Line by line, retype the data exactly as it is given.
(Beginning of SOURCE MATERIAL)
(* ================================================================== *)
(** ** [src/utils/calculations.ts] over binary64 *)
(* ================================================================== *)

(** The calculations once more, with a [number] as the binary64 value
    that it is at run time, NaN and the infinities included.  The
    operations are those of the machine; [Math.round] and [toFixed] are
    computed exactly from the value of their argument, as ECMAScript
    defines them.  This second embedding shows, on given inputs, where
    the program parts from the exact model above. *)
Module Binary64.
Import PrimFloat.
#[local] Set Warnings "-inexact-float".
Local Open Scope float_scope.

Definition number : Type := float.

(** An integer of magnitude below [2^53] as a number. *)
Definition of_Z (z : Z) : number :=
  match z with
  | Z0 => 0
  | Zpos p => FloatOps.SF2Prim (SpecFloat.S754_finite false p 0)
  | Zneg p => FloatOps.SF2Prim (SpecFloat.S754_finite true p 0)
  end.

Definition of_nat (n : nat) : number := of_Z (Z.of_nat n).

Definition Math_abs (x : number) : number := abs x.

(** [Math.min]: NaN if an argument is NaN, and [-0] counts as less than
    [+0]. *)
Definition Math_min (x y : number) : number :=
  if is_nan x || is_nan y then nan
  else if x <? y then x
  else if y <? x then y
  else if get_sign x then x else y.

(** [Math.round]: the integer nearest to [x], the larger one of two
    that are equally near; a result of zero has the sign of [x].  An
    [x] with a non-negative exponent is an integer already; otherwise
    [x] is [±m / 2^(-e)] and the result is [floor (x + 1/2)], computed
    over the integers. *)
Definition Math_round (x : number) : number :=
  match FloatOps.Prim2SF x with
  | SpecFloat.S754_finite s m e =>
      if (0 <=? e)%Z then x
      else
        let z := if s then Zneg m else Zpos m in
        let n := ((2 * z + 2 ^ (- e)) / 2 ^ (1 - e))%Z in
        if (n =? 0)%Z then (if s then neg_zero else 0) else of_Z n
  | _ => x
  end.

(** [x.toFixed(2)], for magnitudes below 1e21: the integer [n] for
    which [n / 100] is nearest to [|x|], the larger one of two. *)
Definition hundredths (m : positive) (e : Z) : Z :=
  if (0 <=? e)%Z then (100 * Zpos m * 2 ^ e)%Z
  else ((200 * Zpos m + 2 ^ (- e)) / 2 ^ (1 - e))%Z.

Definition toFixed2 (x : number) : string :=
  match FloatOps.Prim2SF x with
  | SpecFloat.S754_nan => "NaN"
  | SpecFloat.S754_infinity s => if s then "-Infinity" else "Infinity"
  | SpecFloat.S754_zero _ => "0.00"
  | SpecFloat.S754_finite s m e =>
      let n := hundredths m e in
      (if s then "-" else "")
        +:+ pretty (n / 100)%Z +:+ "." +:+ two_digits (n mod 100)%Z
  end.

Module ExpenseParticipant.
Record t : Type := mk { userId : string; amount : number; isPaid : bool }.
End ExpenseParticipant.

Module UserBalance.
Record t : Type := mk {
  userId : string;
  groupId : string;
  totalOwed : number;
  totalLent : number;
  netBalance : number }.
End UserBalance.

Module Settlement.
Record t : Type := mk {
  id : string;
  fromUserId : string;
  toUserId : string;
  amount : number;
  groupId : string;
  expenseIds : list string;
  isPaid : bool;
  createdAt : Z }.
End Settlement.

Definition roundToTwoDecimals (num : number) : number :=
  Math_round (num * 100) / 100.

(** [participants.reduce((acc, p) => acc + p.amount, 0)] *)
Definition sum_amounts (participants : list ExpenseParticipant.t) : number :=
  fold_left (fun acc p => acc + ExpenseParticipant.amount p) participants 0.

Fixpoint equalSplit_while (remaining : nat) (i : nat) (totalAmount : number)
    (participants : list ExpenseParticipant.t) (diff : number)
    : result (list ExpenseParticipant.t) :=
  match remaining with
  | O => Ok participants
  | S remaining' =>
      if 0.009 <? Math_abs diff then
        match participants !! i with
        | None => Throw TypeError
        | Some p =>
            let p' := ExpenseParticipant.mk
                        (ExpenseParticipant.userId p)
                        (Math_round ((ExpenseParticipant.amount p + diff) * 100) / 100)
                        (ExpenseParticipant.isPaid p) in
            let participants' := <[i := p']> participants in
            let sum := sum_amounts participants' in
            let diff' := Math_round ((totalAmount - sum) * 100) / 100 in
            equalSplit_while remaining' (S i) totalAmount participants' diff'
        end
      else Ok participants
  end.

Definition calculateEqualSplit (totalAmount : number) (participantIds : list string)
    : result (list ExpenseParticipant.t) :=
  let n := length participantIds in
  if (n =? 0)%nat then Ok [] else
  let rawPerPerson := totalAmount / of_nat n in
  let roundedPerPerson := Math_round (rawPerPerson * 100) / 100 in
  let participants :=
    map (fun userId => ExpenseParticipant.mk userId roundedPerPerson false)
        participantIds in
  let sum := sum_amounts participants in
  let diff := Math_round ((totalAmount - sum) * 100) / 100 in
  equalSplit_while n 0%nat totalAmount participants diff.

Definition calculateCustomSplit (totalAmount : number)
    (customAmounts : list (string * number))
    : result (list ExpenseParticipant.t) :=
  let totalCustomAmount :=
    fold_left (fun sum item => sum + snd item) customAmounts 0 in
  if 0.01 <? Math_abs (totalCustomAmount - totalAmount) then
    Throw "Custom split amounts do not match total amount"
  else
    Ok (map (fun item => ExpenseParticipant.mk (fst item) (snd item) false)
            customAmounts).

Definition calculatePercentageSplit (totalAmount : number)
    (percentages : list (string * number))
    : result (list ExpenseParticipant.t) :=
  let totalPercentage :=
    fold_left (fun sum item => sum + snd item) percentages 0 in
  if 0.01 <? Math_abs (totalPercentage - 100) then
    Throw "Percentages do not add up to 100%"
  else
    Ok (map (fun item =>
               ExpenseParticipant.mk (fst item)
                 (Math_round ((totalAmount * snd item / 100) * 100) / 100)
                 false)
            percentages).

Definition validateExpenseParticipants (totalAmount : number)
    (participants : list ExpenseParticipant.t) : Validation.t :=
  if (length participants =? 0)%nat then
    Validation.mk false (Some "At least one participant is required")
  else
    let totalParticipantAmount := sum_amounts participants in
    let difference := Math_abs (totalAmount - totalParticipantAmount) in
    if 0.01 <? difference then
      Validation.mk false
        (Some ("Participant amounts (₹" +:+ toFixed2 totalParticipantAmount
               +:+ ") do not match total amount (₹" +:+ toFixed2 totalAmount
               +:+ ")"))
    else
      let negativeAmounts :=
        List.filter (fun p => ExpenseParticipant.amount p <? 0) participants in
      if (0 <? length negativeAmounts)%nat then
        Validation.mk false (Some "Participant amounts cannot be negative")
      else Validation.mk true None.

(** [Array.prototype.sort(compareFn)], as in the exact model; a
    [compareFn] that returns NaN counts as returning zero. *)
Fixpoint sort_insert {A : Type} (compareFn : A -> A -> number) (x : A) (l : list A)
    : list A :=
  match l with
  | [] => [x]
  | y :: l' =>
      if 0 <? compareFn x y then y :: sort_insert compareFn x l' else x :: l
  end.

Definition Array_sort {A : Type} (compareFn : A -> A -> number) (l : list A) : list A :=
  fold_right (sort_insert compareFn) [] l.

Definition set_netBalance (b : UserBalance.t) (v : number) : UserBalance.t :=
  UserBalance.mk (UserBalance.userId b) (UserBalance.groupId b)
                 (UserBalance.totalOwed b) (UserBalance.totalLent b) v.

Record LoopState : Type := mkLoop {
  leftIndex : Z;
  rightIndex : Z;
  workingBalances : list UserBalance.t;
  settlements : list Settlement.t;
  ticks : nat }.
(End of SOURCE MATERIAL)
### EXERCISE RESULT
(* ================================================================== *)
(** ** [src/utils/calculations.ts] over binary64 *)
(* ================================================================== *)

(** The calculations once more, with a [number] as the binary64 value
    that it is at run time, NaN and the infinities included.  The
    operations are those of the machine; [Math.round] and [toFixed] are
    computed exactly from the value of their argument, as ECMAScript
    defines them.  This second embedding shows, on given inputs, where
    the program parts from the exact model above. *)
Module Binary64.
Import PrimFloat.
#[local] Set Warnings "-inexact-float".
Local Open Scope float_scope.

Definition number : Type := float.

(** An integer of magnitude below [2^53] as a number. *)
Definition of_Z (z : Z) : number :=
  match z with
  | Z0 => 0
  | Zpos p => FloatOps.SF2Prim (SpecFloat.S754_finite false p 0)
  | Zneg p => FloatOps.SF2Prim (SpecFloat.S754_finite true p 0)
  end.

Definition of_nat (n : nat) : number := of_Z (Z.of_nat n).

Definition Math_abs (x : number) : number := abs x.

(** [Math.min]: NaN if an argument is NaN, and [-0] counts as less than
    [+0]. *)
Definition Math_min (x y : number) : number :=
  if is_nan x || is_nan y then nan
  else if x <? y then x
  else if y <? x then y
  else if get_sign x then x else y.

(** [Math.round]: the integer nearest to [x], the larger one of two
    that are equally near; a result of zero has the sign of [x].  An
    [x] with a non-negative exponent is an integer already; otherwise
    [x] is [±m / 2^(-e)] and the result is [floor (x + 1/2)], computed
    over the integers. *)
Definition Math_round (x : number) : number :=
  match FloatOps.Prim2SF x with
  | SpecFloat.S754_finite s m e =>
      if (0 <=? e)%Z then x
      else
        let z := if s then Zneg m else Zpos m in
        let n := ((2 * z + 2 ^ (- e)) / 2 ^ (1 - e))%Z in
        if (n =? 0)%Z then (if s then neg_zero else 0) else of_Z n
  | _ => x
  end.

(** [x.toFixed(2)], for magnitudes below 1e21: the integer [n] for
    which [n / 100] is nearest to [|x|], the larger one of two. *)
Definition hundredths (m : positive) (e : Z) : Z :=
  if (0 <=? e)%Z then (100 * Zpos m * 2 ^ e)%Z
  else ((200 * Zpos m + 2 ^ (- e)) / 2 ^ (1 - e))%Z.

Definition toFixed2 (x : number) : string :=
  match FloatOps.Prim2SF x with
  | SpecFloat.S754_nan => "NaN"
  | SpecFloat.S754_infinity s => if s then "-Infinity" else "Infinity"
  | SpecFloat.S754_zero _ => "0.00"
  | SpecFloat.S754_finite s m e =>
      let n := hundredths m e in
      (if s then "-" else "")
        +:+ pretty (n / 100)%Z +:+ "." +:+ two_digits (n mod 100)%Z
  end.

Module ExpenseParticipant.
Record t : Type := mk { userId : string; amount : number; isPaid : bool }.
End ExpenseParticipant.

Module UserBalance.
Record t : Type := mk {
  userId : string;
  groupId : string;
  totalOwed : number;
  totalLent : number;
  netBalance : number }.
End UserBalance.

Module Settlement.
Record t : Type := mk {
  id : string;
  fromUserId : string;
  toUserId : string;
  amount : number;
  groupId : string;
  expenseIds : list string;
  isPaid : bool;
  createdAt : Z }.
End Settlement.

Definition roundToTwoDecimals (num : number) : number :=
  Math_round (num * 100) / 100.

(** [participants.reduce((acc, p) => acc + p.amount, 0)] *)
Definition sum_amounts (participants : list ExpenseParticipant.t) : number :=
  fold_left (fun acc p => acc + ExpenseParticipant.amount p) participants 0.

Fixpoint equalSplit_while (remaining : nat) (i : nat) (totalAmount : number)
    (participants : list ExpenseParticipant.t) (diff : number)
    : result (list ExpenseParticipant.t) :=
  match remaining with
  | O => Ok participants
  | S remaining' =>
      if 0.009 <? Math_abs diff then
        match participants !! i with
        | None => Throw TypeError
        | Some p =>
            let p' := ExpenseParticipant.mk
                        (ExpenseParticipant.userId p)
                        (Math_round ((ExpenseParticipant.amount p + diff) * 100) / 100)
                        (ExpenseParticipant.isPaid p) in
            let participants' := <[i := p']> participants in
            let sum := sum_amounts participants' in
            let diff' := Math_round ((totalAmount - sum) * 100) / 100 in
            equalSplit_while remaining' (S i) totalAmount participants' diff'
        end
      else Ok participants
  end.

Definition calculateEqualSplit (totalAmount : number) (participantIds : list string)
    : result (list ExpenseParticipant.t) :=
  let n := length participantIds in
  if (n =? 0)%nat then Ok [] else
  let rawPerPerson := totalAmount / of_nat n in
  let roundedPerPerson := Math_round (rawPerPerson * 100) / 100 in
  let participants :=
    map (fun userId => ExpenseParticipant.mk userId roundedPerPerson false)
        participantIds in
  let sum := sum_amounts participants in
  let diff := Math_round ((totalAmount - sum) * 100) / 100 in
  equalSplit_while n 0%nat totalAmount participants diff.

Definition calculateCustomSplit (totalAmount : number)
    (customAmounts : list (string * number))
    : result (list ExpenseParticipant.t) :=
  let totalCustomAmount :=
    fold_left (fun sum item => sum + snd item) customAmounts 0 in
  if 0.01 <? Math_abs (totalCustomAmount - totalAmount) then
    Throw "Custom split amounts do not match total amount"
  else
    Ok (map (fun item => ExpenseParticipant.mk (fst item) (snd item) false)
            customAmounts).

Definition calculatePercentageSplit (totalAmount : number)
    (percentages : list (string * number))
    : result (list ExpenseParticipant.t) :=
  let totalPercentage :=
    fold_left (fun sum item => sum + snd item) percentages 0 in
  if 0.01 <? Math_abs (totalPercentage - 100) then
    Throw "Percentages do not add up to 100%"
  else
    Ok (map (fun item =>
               ExpenseParticipant.mk (fst item)
                 (Math_round ((totalAmount * snd item / 100) * 100) / 100)
                 false)
            percentages).

Definition validateExpenseParticipants (totalAmount : number)
    (participants : list ExpenseParticipant.t) : Validation.t :=
  if (length participants =? 0)%nat then
    Validation.mk false (Some "At least one participant is required")
  else
    let totalParticipantAmount := sum_amounts participants in
    let difference := Math_abs (totalAmount - totalParticipantAmount) in
    if 0.01 <? difference then
      Validation.mk false
        (Some ("Participant amounts (₹" +:+ toFixed2 totalParticipantAmount
               +:+ ") do not match total amount (₹" +:+ toFixed2 totalAmount
               +:+ ")"))
    else
      let negativeAmounts :=
        List.filter (fun p => ExpenseParticipant.amount p <? 0) participants in
      if (0 <? length negativeAmounts)%nat then
        Validation.mk false (Some "Participant amounts cannot be negative")
      else Validation.mk true None.

(** [Array.prototype.sort(compareFn)], as in the exact model; a
    [compareFn] that returns NaN counts as returning zero. *)
Fixpoint sort_insert {A : Type} (compareFn : A -> A -> number) (x : A) (l : list A)
    : list A :=
  match l with
  | [] => [x]
  | y :: l' =>
      if 0 <? compareFn x y then y :: sort_insert compareFn x l' else x :: l
  end.

Definition Array_sort {A : Type} (compareFn : A -> A -> number) (l : list A) : list A :=
  fold_right (sort_insert compareFn) [] l.

Definition set_netBalance (b : UserBalance.t) (v : number) : UserBalance.t :=
  UserBalance.mk (UserBalance.userId b) (UserBalance.groupId b)
                 (UserBalance.totalOwed b) (UserBalance.totalLent b) v.

Record LoopState : Type := mkLoop {
  leftIndex : Z;
  rightIndex : Z;
  workingBalances : list UserBalance.t;
  settlements : list Settlement.t;
  ticks : nat }.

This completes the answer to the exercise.